Bij de voorbereiding van een ontwerpbestemmingsplan dient op grond van artikel 3.1.6, eerste lid, sub f van het Besluit ruimtelijke ordening (Bro) onderzoek plaats te vinden
naar de uitvoerbaarheid van het plan. Artikel 6.12 van de Wet ruimtelijke ordening stelt dat de gemeenteraad gelijktijdig met de vaststelling van het bestemmingsplan moet besluiten om al dan niet een exploitatieplan vast te stellen. Hoofdregel is dat een exploitatieplan moet worden vastgesteld bij elk bestemmingsplan. Er zijn echter uitzonderingen. Het is mogelijk dat de raad verklaart dat met betrekking tot een bestemmingsplan geen exploitatieplan wordt vastgesteld indien het verhaal van kosten van de grondexploitatie anderszins is verzekerd of het stellen van nadere eisen en regels niet noodzakelijk is.
De gemeentelijke kosten, waaronder leges en planschadekosten, komen voor rekening van de aanvrager. Hiermee is het kostenverhaal anderzins verzekerd en kan de raad op grond van artikel 6.12, lid 2 onder a besluiten geen exploitatieplan vast te stellen.
Artikel 3.1.1 van het Besluit ruimtelijke ordening (Bro) schrijft voor dat het bestuursorgaan, dat belast is met de voorbereiding van een bestemmingsplan overleg pleegt met instanties, zoals gemeenten, waterschappen, provinciale diensten en Rijk, die betrokken zijn bij de zorg voor ruimtelijke ordening of belast zijn met de behartiging van belangen welke in het plan in het geding zijn.

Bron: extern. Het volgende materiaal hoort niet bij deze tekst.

(* ===== verification/_CoqProject ===== *)
-Q . S2P
Prelude.v
GoString.v
Strconv.v
Pb.v
Json.v
RoomId.v
Chan.v
Broker.v
Kafka.v
KafkaGroup.v
Hub.v
HubSpec.v
HubRedis.v
Pods.v
Presence.v
RoomStore.v
Postgres.v
Mongo.v
Indexes.v
Sha1.v
Storage.v
Server.v
History.v
Paging.v
Frames.v
Chat.v
Typing.v
Delivery.v
Config.v
Auth.v
Grpc.v
Main.v
(* ===== verification/Strconv.v ===== *)
(** * Decimal numbers

    What the program uses of [strconv]: [FormatInt] and [Itoa] are [itoa] of
    GoString.v; here are [ParseInt] in base 10 and [Atoi], with the digits of
    what [itoa] writes. *)

From S2P Require Import Prelude GoString.
From Stdlib Require Import Ascii.

(** Facts of byte comparisons. *)
Ltac range_facts :=
  unfold in_range, cont in *;
  repeat match goal with
  | H : context [if ?b then _ else _] |- _ => destruct b eqn:?
  | H : _ && _ = true |- _ => apply andb_true_iff in H as [? ?]
  | H : (_ <=? _)%N = true |- _ => apply N.leb_le in H
  | H : (_ =? _)%N = true |- _ => apply N.eqb_eq in H
  end.

Definition is_digit (c : byte) : bool := in_range 48 57 c.

(** The value of a digit sequence. *)
Definition digits_val (ds : list byte) : Z := foldl (λ z c, (z * 10 + Z.of_N (code c) - 48)%Z) 0%Z ds.

Lemma digits_val_app a b : digits_val (a ++ b) = foldl (λ z c, (z * 10 + Z.of_N (code c) - 48)%Z) (digits_val a) b.
Proof. unfold digits_val. apply foldl_app. Qed.

Lemma pretty_char n :
  (n < 10)%N → is_digit (pretty_N_char n) = true ∧ code (pretty_N_char n) = (48 + n)%N.
Proof.
  intros H. assert (n = 0 ∨ n = 1 ∨ n = 2 ∨ n = 3 ∨ n = 4 ∨ n = 5 ∨ n = 6 ∨ n = 7 ∨ n = 8 ∨ n = 9)%N
    as Hn by lia.
  by destruct Hn as [->|[->|[->|[->|[->|[->|[->|[->|[->| ->]]]]]]]]].
Qed.

Lemma pretty_N_go_digits n s :
  ∃ ds, bytes (pretty_N_go n s) = ds ++ bytes s ∧ Forall (λ c, is_digit c = true) ds
    ∧ digits_val ds = Z.of_N n ∧ ((0 < n)%N → ∃ c r, ds = c :: r ∧ (code c ≠ 48)%N).
Proof.
  revert s. induction (N.lt_wf_0 n) as [n _ IH]; intros s.
  destruct (decide (n = 0)%N) as [->|Hn].
  { exists []. rewrite pretty_N_go_0. by split_and!; [..|lia]. }
  rewrite pretty_N_go_step by lia.
  destruct (IH (n `div` 10)%N) with (s := String (pretty_N_char (n `mod` 10)) s)
    as (ds & Hb & Hd & Hv & Hh); [apply N.div_lt; lia|].
  destruct (pretty_char (n `mod` 10)) as [Hc1 Hc2]; [by apply N.mod_lt|].
  exists (ds ++ [pretty_N_char (n `mod` 10)]). split_and!.
  - rewrite Hb, <- app_assoc. done.
  - apply Forall_app. split; [done|]. by constructor.
  - rewrite digits_val_app, Hv. cbn [foldl]. rewrite Hc2. pose proof (N.div_mod' n 10). lia.
  - intros _. destruct (decide (n `div` 10 = 0)%N) as [H0|H0].
    + assert (ds = []) as ->; [|].
      { rewrite H0 in Hb. rewrite pretty_N_go_0 in Hb. simpl in Hb.
        apply (f_equal length) in Hb. rewrite length_app in Hb. simpl in Hb. destruct ds; [done|simpl in Hb; lia]. }
      eexists _, []. split; [done|]. rewrite Hc2. pose proof (N.div_mod' n 10). lia.
    + destruct Hh as (c & r & -> & Hc); [by apply N.neq_0_lt_0|]. by eexists c, _.
Qed.

(** The digits of a number as [itoa] writes them: not empty, and without a
    leading zero unless the number is zero. *)
Lemma pretty_digits n :
  ∃ ds, bytes (pretty n) = ds ∧ Forall (λ c, is_digit c = true) ds ∧ digits_val ds = Z.of_N n
    ∧ (ds = ["0"%char] ∨ ∃ c r, ds = c :: r ∧ (code c ≠ 48)%N).
Proof.
  unfold pretty, pretty_N. case_decide as Hn; [subst; eexists; split_and!; [done|by repeat constructor|done|by left]|].
  destruct (pretty_N_go_digits n "") as (ds & Hb & Hd & Hv & Hh).
  exists ds. rewrite Hb, app_nil_r. split_and!; [done..|]. right. apply Hh. lia.
Qed.

Lemma itoa_head z : ∃ c r, bytes (itoa z) = c :: r ∧ (is_digit c = true ∨ c = "-"%char).
Proof.
  unfold itoa. destruct z as [|p|p]; [by eexists _, _; split; [|left]| |by eexists _, _; split; [|right]].
  change (bytes (pretty (Z.pos p))) with (bytes (pretty (Npos p))).
  destruct (pretty_digits (Npos p)) as (ds & -> & Hd & _ & [->|(c & r & -> & _)]);
    eexists _, _; (split; [done|]); left; by apply Forall_cons in Hd as [? _].
Qed.


(** [strconv.ParseInt(s, 10, 64)]: an optional sign and digits. Out of range it
    returns the nearest value with an error, and zero with one for anything else. *)
Inductive num_error : Type := ErrSyntax | ErrRange.

Definition parse_signed (neg : bool) (ds : list byte) : Z * option num_error :=
  if bool_decide (ds = []) then (0%Z, Some ErrSyntax)
  else if forallb is_digit ds then
    let z := if neg then (- digits_val ds)%Z else digits_val ds in
    if (z <? - 2 ^ 63)%Z then ((- 2 ^ 63)%Z, Some ErrRange)
    else if (2 ^ 63 - 1 <? z)%Z then ((2 ^ 63 - 1)%Z, Some ErrRange)
    else (z, None)
  else (0%Z, Some ErrSyntax).

Definition ParseInt (s : string) : Z * option num_error :=
  match bytes s with
  | c :: r => if (code c =? 45)%N then parse_signed true r
              else if (code c =? 43)%N then parse_signed false r else parse_signed false (c :: r)
  | [] => (0%Z, Some ErrSyntax)
  end.

(** [strconv.Atoi] *)
Definition Atoi (s : string) : option Z := match ParseInt s with (z, None) => Some z | _ => None end.

Lemma parse_signed_ok (neg : bool) ds z :
  ds ≠ [] → Forall (λ c, is_digit c = true) ds → is_i64 z →
  (if neg then - digits_val ds else digits_val ds)%Z = z → parse_signed neg ds = (z, None).
Proof.
  intros Hne Hd Hz Hv. unfold parse_signed, is_i64 in *. rewrite bool_decide_false by done.
  assert (Hall : forallb is_digit ds = true).
  { apply forallb_forall. intros c Hc. rewrite Forall_forall in Hd. by apply Hd, list_elem_of_In. }
  rewrite Hall, Hv, (proj2 (Z.ltb_ge _ _)), (proj2 (Z.ltb_ge _ _)) by lia. done.
Qed.

Lemma ParseInt_itoa z : is_i64 z → ParseInt (itoa z) = (z, None).
Proof.
  intros Hz. unfold itoa, ParseInt. destruct z as [|p|p]; [done|..].
  - change (bytes (pretty (Z.pos p))) with (bytes (pretty (Npos p))).
    destruct (pretty_digits (Npos p)) as (ds & -> & Hd & Hv & Hh). destruct ds as [|c r].
    { by destruct Hh as [|(? & ? & ? & _)]. }
    assert (Hc : (48 ≤ code c)%N).
    { apply Forall_cons in Hd as [Hc _]. unfold is_digit in Hc. by range_facts. }
    rewrite !(proj2 (N.eqb_neq _ _)) by lia. by apply parse_signed_ok.
  - change (bytes (pretty (Z.neg p))) with ("-"%char :: bytes (pretty (Npos p))).
    destruct (pretty_digits (Npos p)) as (ds & -> & Hd & Hv & Hh).
    apply parse_signed_ok; [|done|done|by rewrite Hv].
    intros ->. by destruct Hh as [|(? & ? & ? & _)].
Qed.

Example ParseInt_ex : ParseInt "+07" = (7%Z, None) ∧ ParseInt "7x" = (0%Z, Some ErrSyntax).
Proof. split; reflexivity. Qed.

In het Besluit algemene regels ruimtelijke ordening (Barro) zijn de nationale belangen die juridische borging vereisen opgenomen. Het Barro is gericht op doorwerking van nationale belangen in gemeentelijke bestemmingsplannen. Geoordeeld wordt dat dit bestemmingsplan geen nationale belangen schaadt. Daarom is afgezien van het voeren van vooroverleg met het Rijk.
Provincie Overijssel
Conform het door de provincie Overijssel gehanteerde beleid is het plan voor vooroverleg verzonden aan de provincie. De provincie heeft in haar reactie aangegeven dat het bestemmingsplan past binnen het provinciaal ruimtelijk beleid.
Waterschap Vechtstromen
Op 10 juli 2019 is het plan via de digitale watertoets kenbaar gemaakt bij het waterschap Vechtstromen. Uit overleg met het waterschap komt naar voren dat gezien de toename aan verhard oppervlak, van circa 2.630 m2, compenserende maatregelen genomen dienen te worden. Het waterschap hanteert hierbij de 55 mm vuistregel. Concreet betekent dit dat 55 mm x de toename verhard oppervlak, dit uitgedrukt in kubieke meters, ingericht dient te worden voor waterberging. Voor dit plan betekent dit dat circa 145 kubieke meter water geborgen moet worden.
In de belevingstuin wordt een waterberging van 150 tot 300 m3 gerealiseerd (zie hiervoor figuur 4.4, ter plaatse van de letter M en het inrichtingsplan opgenomen in Bijlage 3).
Omgevingsdialoog
Zoals beschreven in paragraaf 2.3 hebben er in het kader van de voorgenomen ontwikkeling en de bestemmingsplanprocedure meerdere bijeenkomsten met de omgeving plaatsgevonden. Het plan wordt omarmd door de buurtschapsraad van Agelo en direct omwonenden. In een van de bijeenkomsten zijn zorgen geuit over het gebruik van de Amanshoeve mocht de familie Aman om welke reden dan ook geen eigenaar meer zijn.
Om uit te sluiten dat de Amanshoeve voor andere doeleinden gebruikt gaat worden dan ten behoeve van zorgverlening voor ouderen met een hoge zorgvraag is in de Specifieke gebruiksregels (paragraaf 3.3.1 Strijdig gebruik van de regels) bepaald dat:
'Tot een strijdig gebruik van gronden en bouwwerken wordt in ieder geval gerekend:
Het ontwerpbestemmingsplan heeft met ingang van 6 december 2019 voor een periode van zes weken ter inzage gelegen. Binnen deze periode kon een ieder zijn of haar zienswijze ten aanzien van dit bestemmingsplan kenbaar maken. Tijdens de termijn van de terinzagelegging zijn geen zienswijzen binnengekomen.